Two components of transmitter release were observed during the pulse. The FRP had a time constant of a few ms [control: 1.8 ± 0.4 ms (50% ± 3.4% of total release); KO: 3.1 ± 0.4 ms (49% ± 3.3% of total release)], reflecting fusion of SVs, which can be released synchronously in response to action potentials (26). The SRP had a time constant of 20–30 ms (control: 21.7 ± 2.4 ms vs. KO: 18.6 ± 1.1 ms) and requires more accumulation of residual Ca. During a 50-ms pulse, cumulative release reached a plateau level, indicating fusion of all readily releasable SVs. Importantly, similar release kinetics were seen in control and KO, indicating that loss of intersectin 1 does not impair SV fusion per se. This finding is also in agreement with our biochemical and morphological analysis noted earlier (Fig. S2).

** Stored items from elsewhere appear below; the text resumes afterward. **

(** X7.  With deep inspection the record of a match in a class file
    lists byte runs of the entry: each run is three bytes or more, holds only
    bytes from 1 to 127 and is a run of the content, and at most twenty are
    listed. *)
Theorem deep_inspection_literals file_name jar_path sb content :
  endswith N.eqb file_name (lit ".class") = true ->
  literal_runs [] content <> [] ->
  let shown := firstn 20 (literal_runs [] content) in
  snippet (binary_match file_name jar_path true sb content)
  = lit "Binary match at position "
    ++ str_of_int (find Byte.eqb content sb) ++ lit ": "
    ++ lit "String literals: " ++ join (lit " | ") (map bytes_repr shown)
  /\ (length shown <= 20)%nat
  /\ Forall (fun r => (3 <= length r)%nat
                      /\ forallb in_literal_range r = true
                      /\ part_of r content) shown.
Proof.
  intros Hclass Hne shown. split; [|split].
  - unfold binary_match. cbn [snippet]. rewrite Hclass. simpl andb. cbv iota.
    subst shown.
    destruct (literal_runs [] content) as [|r0 runs] eqn:E; [congruence|].
    rewrite slice_to_firstn by lia. reflexivity.
  - unfold shown. rewrite length_firstn. lia.
  - unfold shown. pose proof (literal_runs_sound content [] eq_refl) as H.
    simpl in H. rewrite Forall_forall in *. intros r Hr. apply H.
    apply (In_nth_error) in Hr. destruct Hr as [i Hi].
    apply nth_error_In with i. rewrite nth_error_firstn in Hi.
    destruct (i <? 20)%nat; [exact Hi | discriminate].
Qed.

Lemma deep_inspection_literals_witness :
  snippet (binary_match (lit "com/acme/Foo.class") (lit "/lib/a.JAR") true
             (blit "TODO") ([xca; xfe; xba; xbe] ++ blit "TODO and TODO"))
  = lit "Binary match at position 4: String literals: b'TODO and TODO'".
Proof.
  destruct (deep_inspection_literals (lit "com/acme/Foo.class")
              (lit "/lib/a.JAR") (blit "TODO")
              ([xca; xfe; xba; xbe] ++ blit "TODO and TODO") eq_refl
              ltac:(discriminate)) as [H _].
  exact H.
Defined.

End BinaryScanMore.

(** ** The encoding of text, and the two modes of the search *)

Module EncodingMore.
Import Py Os JarTextScanner TextSpec MoreSpec PyFacts TextScanMore.

Lemma to_N_byte_of_N (n : N) : (n < 256)%N -> Byte.to_N (byte_of_N n) = n.
Proof.
  intros H. unfold byte_of_N. destruct (Byte.of_N n) as [b|] eqn:E.
  - apply Byte.to_of_N. exact E.
  - apply Byte.of_N_None_iff in E. lia.
Qed.

Lemma Some_inj {A} (x y : A) : Some x = Some y -> x = y.
Proof. congruence. Qed.

(** One step of the decoder. *)
Lemma decode_utf8_step (b1 : byte) (r1 : bytes) :
  decode_utf8_ignore (b1 :: r1) =
    let c1 := Byte.to_N b1 in
    if (c1 <? 128)%N then c1 :: decode_utf8_ignore r1
    else if (c1 <? 194)%N then decode_utf8_ignore r1
    else if (c1 <? 224)%N then
      match r1 with
      | [] => []
      | b2 :: r2 =>
        let c2 := Byte.to_N b2 in
        if is_cont c2
        then ((c1 - 192) * 64 + (c2 - 128))%N :: decode_utf8_ignore r2
        else decode_utf8_ignore r1
      end
    else if (c1 <? 240)%N then
      match r1 with
      | [] => []
      | b2 :: r2 =>
        let c2 := Byte.to_N b2 in
        if is_cont c2 && negb ((c1 =? 224) && (c2 <? 160))%N
           && negb ((c1 =? 237) && (160 <=? c2))%N
        then match r2 with
             | [] => []
             | b3 :: r3 =>
               let c3 := Byte.to_N b3 in
               if is_cont c3
               then ((c1 - 224) * 4096 + (c2 - 128) * 64 + (c3 - 128))%N
                    :: decode_utf8_ignore r3
               else decode_utf8_ignore r2
             end
        else decode_utf8_ignore r1
      end
    else if (c1 <? 245)%N then
      match r1 with
      | [] => []
      | b2 :: r2 =>
        let c2 := Byte.to_N b2 in
        if is_cont c2 && negb ((c1 =? 240) && (c2 <? 144))%N
           && negb ((c1 =? 244) && (144 <=? c2))%N
        then match r2 with
             | [] => []
             | b3 :: r3 =>
               let c3 := Byte.to_N b3 in
               if is_cont c3
               then match r3 with
                    | [] => []
                    | b4 :: r4 =>
                      let c4 := Byte.to_N b4 in
                      if is_cont c4
                      then ((c1 - 240) * 262144 + (c2 - 128) * 4096
                            + (c3 - 128) * 64 + (c4 - 128))%N
                           :: decode_utf8_ignore r4
                      else decode_utf8_ignore r3
                    end
               else decode_utf8_ignore r2
             end
        else decode_utf8_ignore r1
      end
    else decode_utf8_ignore r1.
Proof. reflexivity. Qed.

Ltac name_bytes :=
  repeat match goal with
         | |- context [byte_of_N ?n] =>
             let b := fresh "b" in
             let Hb := fresh "Hb" in
             assert (Hb : Byte.to_N (byte_of_N n) = n)
               by (apply to_N_byte_of_N; lia);
             generalize dependent (byte_of_N n); intros b Hb
         end.

Ltac decide_tests :=
  repeat match goal with
         | |- context [(?a <? ?b)%N] =>
             let E := fresh "E" in
             destruct (N.ltb_spec a b) as [E|E]; try lia
         | |- context [(?a <=? ?b)%N] =>
             let E := fresh "E" in
             destruct (N.leb_spec a b) as [E|E]; try lia
         | |- context [(?a =? ?b)%N] =>
             let E := fresh "E" in
             destruct (N.eqb_spec a b) as [E|E]; try lia
         end.

Ltac decode_byte :=
  rewrite decode_utf8_step; cbv beta iota zeta; unfold is_cont;
  repeat match goal with
         | Hb : Byte.to_N ?b = _ |- context [Byte.to_N ?b] => rewrite Hb
         end;
  decide_tests; cbv [andb negb].

(** Decoding reads back the character that was encoded. *)
Lemma decode_encode_char (c : N) (bs rest : bytes) :
  encode_utf8_char c = Some bs ->
  decode_utf8_ignore (bs ++ rest) = c :: decode_utf8_ignore rest.
Proof.
  unfold encode_utf8_char.
  pose proof (N.div_mod c 64 ltac:(lia)) as D1.
  pose proof (N.mod_lt c 64 ltac:(lia)) as M1.
  pose proof (N.div_mod (c / 64) 64 ltac:(lia)) as D2.
  pose proof (N.mod_lt (c / 64) 64 ltac:(lia)) as M2.
  pose proof (N.div_mod (c / 4096) 64 ltac:(lia)) as D3.
  pose proof (N.mod_lt (c / 4096) 64 ltac:(lia)) as M3.
  assert (Q2 : (c / 4096 = c / 64 / 64)%N)
    by (rewrite N.Div0.div_div; reflexivity).
  assert (Q3 : (c / 262144 = c / 4096 / 64)%N)
    by (rewrite Q2, !N.Div0.div_div; reflexivity).
  rewrite Q3, Q2 in *.
  set (q1 := (c / 64)%N) in *. set (r1 := (c mod 64)%N) in *.
  set (q2 := (q1 / 64)%N) in *. set (r2 := (q1 mod 64)%N) in *.
  set (q3 := (q2 / 64)%N) in *. set (r3 := (q2 mod 64)%N) in *.
  clearbody q1 r1 q2 r2 q3 r3. clear Q2 Q3.
  destruct (N.ltb_spec c 128) as [H1|H1].
  { intros H. apply Some_inj in H. subst bs. name_bytes.
    rewrite <- ?app_comm_cons, app_nil_l.
    decode_byte. reflexivity. }
  destruct (N.ltb_spec c 2048) as [H2|H2].
  { intros H. apply Some_inj in H. subst bs. name_bytes.
    rewrite <- ?app_comm_cons, app_nil_l.
    decode_byte. f_equal. lia. }
  destruct ((55296 <=? c) && (c <=? 57343))%N eqn:Hs; [discriminate|].
  apply andb_false_iff in Hs. rewrite N.leb_gt, N.leb_gt in Hs.
  destruct (N.ltb_spec c 65536) as [H3|H3].
  { intros H. apply Some_inj in H. subst bs. name_bytes.
    rewrite <- ?app_comm_cons, app_nil_l.
    decode_byte; f_equal; lia. }
  destruct (N.ltb_spec c 1114112) as [H4|H4]; [|discriminate].
  intros H. apply Some_inj in H. subst bs. name_bytes.
    rewrite <- ?app_comm_cons, app_nil_l.
  decode_byte; f_equal; lia.
Qed.

Lemma encode_utf8_app (a b : str) :
  encode_utf8 (a ++ b)
  = match encode_utf8 a, encode_utf8 b with
    | Some x, Some y => Some (x ++ y)
    | _, _ => None
    end.
Proof.
  induction a as [|c a IH]; simpl.
  - destruct (encode_utf8 b); reflexivity.
  - rewrite IH. destruct (encode_utf8_char c) as [cs|]; [|reflexivity].
    destruct (encode_utf8 a) as [x|]; [|reflexivity].
    destruct (encode_utf8 b) as [y|]; [|reflexivity].
    rewrite app_assoc. reflexivity.
Qed.

(** Decoding reads back the text that was encoded. *)
Lemma decode_encode (s : str) (bs : bytes) :
  encode_utf8 s = Some bs -> decode_utf8_ignore bs = s.
Proof.
  revert bs. induction s as [|c s IH]; intros bs; simpl.
  - intros H. apply Some_inj in H. subst bs. reflexivity.
  - destruct (encode_utf8_char c) as [cs|] eqn:Ec; [|discriminate].
    destruct (encode_utf8 s) as [rest|]; [|discriminate].
    intros H. apply Some_inj in H. subst bs.
    rewrite (decode_encode_char c cs rest Ec). f_equal. apply IH.
    reflexivity.
Qed.

Lemma part_of_trans {A} (a b c : list A) :
  part_of a b -> part_of b c -> part_of a c.
Proof.
  intros [p1 [q1 ->]] [p2 [q2 ->]]. exists (p2 ++ p1), (q1 ++ q2).
  rewrite <- !app_assoc. reflexivity.
Qed.

(** Every line of [splitlines] is a run of the text. *)
Lemma splitlines_aux_part (n : nat) :
  forall s cur line,
    (length s <= n)%nat ->
    In line (splitlines_aux cur s) -> part_of line (rev cur ++ s).
Proof.
  induction n as [|n IH]; intros s cur line Hn Hin.
  - destruct s as [|c rest]; [|simpl in Hn; lia]. simpl in Hin.
    destruct cur as [|x cur]; [destruct Hin|].
    destruct Hin as [<- | []]. exists [], []. rewrite app_nil_r. reflexivity.
  - destruct s as [|c rest].
    + simpl in Hin. destruct cur as [|x cur]; [destruct Hin|].
      destruct Hin as [<- | []]. exists [], [].
      rewrite app_nil_r. reflexivity.
    + simpl in Hn. simpl in Hin.
      assert (Hhead : part_of (rev cur) (rev cur ++ c :: rest))
        by (exists [], (c :: rest); reflexivity).
      assert (Hrest : forall l, In l (splitlines_aux [] rest) ->
                                part_of l (rev cur ++ c :: rest)).
      { intros l Hl. apply (IH rest [] l) in Hl; [|lia]. simpl in Hl.
        destruct Hl as [p [q ->]]. exists (rev cur ++ c :: p), q.
        rewrite <- app_assoc. reflexivity. }
      destruct (c =? 13)%N.
      * destruct rest as [|c' rest'].
        -- destruct Hin as [<- | Hin]; [exact Hhead | apply Hrest; exact Hin].
        -- destruct (c' =? 10)%N.
           ++ destruct Hin as [<- | Hin]; [exact Hhead|].
              apply (IH rest' [] line) in Hin; [|simpl in Hn; lia].
              simpl in Hin. destruct Hin as [p [q ->]].
              exists (rev cur ++ c :: c' :: p), q.
              rewrite <- app_assoc. reflexivity.
           ++ destruct Hin as [<- | Hin];
                [exact Hhead | apply Hrest; exact Hin].
      * destruct (is_linebreak c).
        -- destruct Hin as [<- | Hin]; [exact Hhead | apply Hrest; exact Hin].
        -- apply (IH rest (c :: cur) line) in Hin; [|lia]. simpl in Hin.
           rewrite <- app_assoc in Hin. exact Hin.
Qed.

When the same stimulation was repeated after a resting interval of 500 ms, the presynaptic Ca current amplitude was almost identical. The EPSC recovered to ∼60% of its initial value in WT (Fig. 2A, solid traces), whereas the recovery of the synaptic response during the second pulse was significantly reduced in KO (Fig. 2A, Lower). We then changed the interval of the two consecutive pulses to monitor SV replenishment following depletion of the RRP. When the recovered amount of the FRP was plotted against the interstimulus interval (ISI) between the two pulses, the control data were fitted with a double-exponential function with time constants of a few hundreds of ms and several seconds (Fig. 2B) (25). Recovery of the FRP was markedly slowed in the intersectin 1 KO and could be fitted by a single exponential function with a time constant of several seconds (Fig. 2B). Importantly, the FRP recovered completely when given a sufficient time period for recovery, unlike manipulations causing defective SV recycling (13, 27). In contrast, recovery of the SRP remained unchanged (Fig. 2C). These data show that intersectin 1 specifically regulates the replenishment of release-ready SVs.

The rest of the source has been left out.